## Activity
As the lines appear below, please set them down exactly, starting at the first and finishing with the one containing "exists l, tcase_add_test_".
_ _ _
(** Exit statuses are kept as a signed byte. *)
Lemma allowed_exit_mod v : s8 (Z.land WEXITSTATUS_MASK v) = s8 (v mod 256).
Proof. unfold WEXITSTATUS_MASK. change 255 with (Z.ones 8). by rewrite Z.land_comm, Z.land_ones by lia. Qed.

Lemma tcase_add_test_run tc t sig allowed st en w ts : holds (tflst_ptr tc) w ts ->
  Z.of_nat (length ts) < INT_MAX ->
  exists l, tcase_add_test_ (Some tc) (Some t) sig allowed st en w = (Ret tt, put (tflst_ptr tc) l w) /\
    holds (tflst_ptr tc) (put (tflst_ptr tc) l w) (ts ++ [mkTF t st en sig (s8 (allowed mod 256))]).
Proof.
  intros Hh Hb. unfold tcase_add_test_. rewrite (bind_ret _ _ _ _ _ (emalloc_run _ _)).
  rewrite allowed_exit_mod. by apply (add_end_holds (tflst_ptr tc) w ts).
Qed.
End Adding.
_ _ _
## Task response
(** Exit statuses are kept as a signed byte. *)
Lemma allowed_exit_mod v : s8 (Z.land WEXITSTATUS_MASK v) = s8 (v mod 256).
Proof. unfold WEXITSTATUS_MASK. change 255 with (Z.ones 8). by rewrite Z.land_comm, Z.land_ones by lia. Qed.

Lemma tcase_add_test_run tc t sig allowed st en w ts : holds (tflst_ptr tc) w ts ->
  Z.of_nat (length ts) < INT_MAX ->
  exists l, tcase_add_test_ (Some tc) (Some t) sig allowed st en w = (Ret tt, put (tflst_ptr tc) l w) /\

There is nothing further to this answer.